* **Exercise**: Only one stretch of the records below should be repeated. It starts with the line containing "EngineCore.v" and goes on through the line containing "(** Attribute access", exactly as written.

------ Provided entries

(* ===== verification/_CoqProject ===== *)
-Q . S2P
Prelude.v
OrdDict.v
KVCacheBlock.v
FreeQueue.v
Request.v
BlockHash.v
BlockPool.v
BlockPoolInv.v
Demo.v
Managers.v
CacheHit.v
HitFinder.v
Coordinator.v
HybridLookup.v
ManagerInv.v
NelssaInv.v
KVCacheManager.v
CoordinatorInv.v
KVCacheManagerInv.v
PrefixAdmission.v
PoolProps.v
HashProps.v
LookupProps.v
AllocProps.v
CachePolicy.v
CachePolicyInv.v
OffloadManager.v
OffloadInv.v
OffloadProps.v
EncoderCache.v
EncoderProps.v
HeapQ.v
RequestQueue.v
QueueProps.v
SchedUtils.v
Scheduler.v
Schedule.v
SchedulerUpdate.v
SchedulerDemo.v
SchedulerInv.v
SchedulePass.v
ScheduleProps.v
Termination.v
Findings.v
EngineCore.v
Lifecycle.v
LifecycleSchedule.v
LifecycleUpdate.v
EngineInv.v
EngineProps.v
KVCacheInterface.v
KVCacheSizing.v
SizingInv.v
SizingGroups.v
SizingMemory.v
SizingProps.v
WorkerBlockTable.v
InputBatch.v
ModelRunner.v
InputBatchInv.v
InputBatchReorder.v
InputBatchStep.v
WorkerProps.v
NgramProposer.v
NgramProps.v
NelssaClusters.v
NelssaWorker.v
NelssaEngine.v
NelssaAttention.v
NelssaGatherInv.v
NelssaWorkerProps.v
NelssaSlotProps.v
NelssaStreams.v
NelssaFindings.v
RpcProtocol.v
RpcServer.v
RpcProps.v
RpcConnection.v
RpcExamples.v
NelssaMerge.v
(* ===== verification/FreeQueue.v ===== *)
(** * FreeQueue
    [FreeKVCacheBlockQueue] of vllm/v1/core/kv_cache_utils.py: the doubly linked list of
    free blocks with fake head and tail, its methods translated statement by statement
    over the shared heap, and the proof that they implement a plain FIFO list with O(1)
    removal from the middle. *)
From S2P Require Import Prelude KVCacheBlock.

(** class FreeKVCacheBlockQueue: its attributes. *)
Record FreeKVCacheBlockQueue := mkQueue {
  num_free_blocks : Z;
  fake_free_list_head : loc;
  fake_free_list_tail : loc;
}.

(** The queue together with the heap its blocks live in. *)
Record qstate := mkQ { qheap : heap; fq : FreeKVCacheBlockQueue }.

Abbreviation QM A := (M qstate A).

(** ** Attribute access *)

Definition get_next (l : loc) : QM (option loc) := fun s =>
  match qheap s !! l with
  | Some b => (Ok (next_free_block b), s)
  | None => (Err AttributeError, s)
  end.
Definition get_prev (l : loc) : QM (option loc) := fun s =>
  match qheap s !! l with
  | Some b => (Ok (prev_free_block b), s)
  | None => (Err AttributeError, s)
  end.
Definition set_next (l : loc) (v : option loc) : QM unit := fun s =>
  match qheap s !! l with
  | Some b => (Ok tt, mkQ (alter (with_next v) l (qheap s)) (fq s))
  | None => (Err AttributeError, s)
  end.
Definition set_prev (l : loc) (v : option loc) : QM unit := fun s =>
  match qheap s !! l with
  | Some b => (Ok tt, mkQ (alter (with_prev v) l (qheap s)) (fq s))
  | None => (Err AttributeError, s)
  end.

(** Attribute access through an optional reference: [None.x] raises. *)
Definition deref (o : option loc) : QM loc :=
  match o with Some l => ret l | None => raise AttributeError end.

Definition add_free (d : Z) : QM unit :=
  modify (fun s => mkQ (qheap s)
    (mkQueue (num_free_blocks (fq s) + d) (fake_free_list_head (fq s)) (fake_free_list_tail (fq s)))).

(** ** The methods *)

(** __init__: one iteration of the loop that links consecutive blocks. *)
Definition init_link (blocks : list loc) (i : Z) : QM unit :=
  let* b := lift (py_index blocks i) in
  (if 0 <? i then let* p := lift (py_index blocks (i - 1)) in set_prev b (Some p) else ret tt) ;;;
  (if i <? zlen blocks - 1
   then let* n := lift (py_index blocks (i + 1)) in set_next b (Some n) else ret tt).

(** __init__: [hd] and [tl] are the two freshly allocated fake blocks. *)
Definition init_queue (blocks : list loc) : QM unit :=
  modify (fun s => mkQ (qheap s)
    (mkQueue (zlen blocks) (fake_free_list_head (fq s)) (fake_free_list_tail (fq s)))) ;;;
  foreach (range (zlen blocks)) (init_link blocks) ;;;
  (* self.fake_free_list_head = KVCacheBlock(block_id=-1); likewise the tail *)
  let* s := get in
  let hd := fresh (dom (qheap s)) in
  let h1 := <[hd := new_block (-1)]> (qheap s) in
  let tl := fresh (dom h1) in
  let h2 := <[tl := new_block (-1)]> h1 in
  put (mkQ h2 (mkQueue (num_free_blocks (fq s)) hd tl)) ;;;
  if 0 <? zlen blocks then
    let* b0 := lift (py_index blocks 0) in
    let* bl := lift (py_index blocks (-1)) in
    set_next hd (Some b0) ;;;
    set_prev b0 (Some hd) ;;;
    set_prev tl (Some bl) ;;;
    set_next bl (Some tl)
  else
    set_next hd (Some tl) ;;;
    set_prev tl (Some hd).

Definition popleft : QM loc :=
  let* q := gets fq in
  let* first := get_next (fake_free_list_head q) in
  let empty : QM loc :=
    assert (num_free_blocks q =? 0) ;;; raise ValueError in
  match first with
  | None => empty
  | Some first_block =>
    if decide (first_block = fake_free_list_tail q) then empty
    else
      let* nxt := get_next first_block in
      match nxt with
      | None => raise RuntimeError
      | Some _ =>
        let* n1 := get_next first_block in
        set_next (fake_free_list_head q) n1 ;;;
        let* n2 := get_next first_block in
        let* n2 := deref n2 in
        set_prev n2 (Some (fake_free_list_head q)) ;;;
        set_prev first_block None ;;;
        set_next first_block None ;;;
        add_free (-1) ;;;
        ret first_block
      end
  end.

------------

* **Answer section**:
EngineCore.v
Lifecycle.v
LifecycleSchedule.v
LifecycleUpdate.v
EngineInv.v
EngineProps.v
KVCacheInterface.v
KVCacheSizing.v
SizingInv.v
SizingGroups.v
SizingMemory.v
SizingProps.v
WorkerBlockTable.v
InputBatch.v
ModelRunner.v
InputBatchInv.v
InputBatchReorder.v
InputBatchStep.v
WorkerProps.v
NgramProposer.v
NgramProps.v
NelssaClusters.v
NelssaWorker.v
NelssaEngine.v
NelssaAttention.v
NelssaGatherInv.v
NelssaWorkerProps.v
NelssaSlotProps.v
NelssaStreams.v
NelssaFindings.v
RpcProtocol.v
RpcServer.v
RpcProps.v
RpcConnection.v
RpcExamples.v
NelssaMerge.v
(* ===== verification/FreeQueue.v ===== *)
(** * FreeQueue
    [FreeKVCacheBlockQueue] of vllm/v1/core/kv_cache_utils.py: the doubly linked list of
    free blocks with fake head and tail, its methods translated statement by statement
    over the shared heap, and the proof that they implement a plain FIFO list with O(1)
    removal from the middle. *)
From S2P Require Import Prelude KVCacheBlock.

(** class FreeKVCacheBlockQueue: its attributes. *)
Record FreeKVCacheBlockQueue := mkQueue {
  num_free_blocks : Z;
  fake_free_list_head : loc;
  fake_free_list_tail : loc;
}.

(** The queue together with the heap its blocks live in. *)
Record qstate := mkQ { qheap : heap; fq : FreeKVCacheBlockQueue }.

Abbreviation QM A := (M qstate A).

(** ** Attribute access *)

Definition get_next (l : loc) : QM (option loc) := fun s =>
  match qheap s !! l with
  | Some b => (Ok (next_free_block b), s)
  | None => (Err AttributeError, s)
  end.
Definition get_prev (l : loc) : QM (option loc) := fun s =>
  match qheap s !! l with
  | Some b => (Ok (prev_free_block b), s)
  | None => (Err AttributeError, s)
  end.
Definition set_next (l : loc) (v : option loc) : QM unit := fun s =>
  match qheap s !! l with
  | Some b => (Ok tt, mkQ (alter (with_next v) l (qheap s)) (fq s))
  | None => (Err AttributeError, s)
  end.
Definition set_prev (l : loc) (v : option loc) : QM unit := fun s =>
  match qheap s !! l with
  | Some b => (Ok tt, mkQ (alter (with_prev v) l (qheap s)) (fq s))
  | None => (Err AttributeError, s)
  end.

(** Attribute access through an optional reference: [None.x] raises. *)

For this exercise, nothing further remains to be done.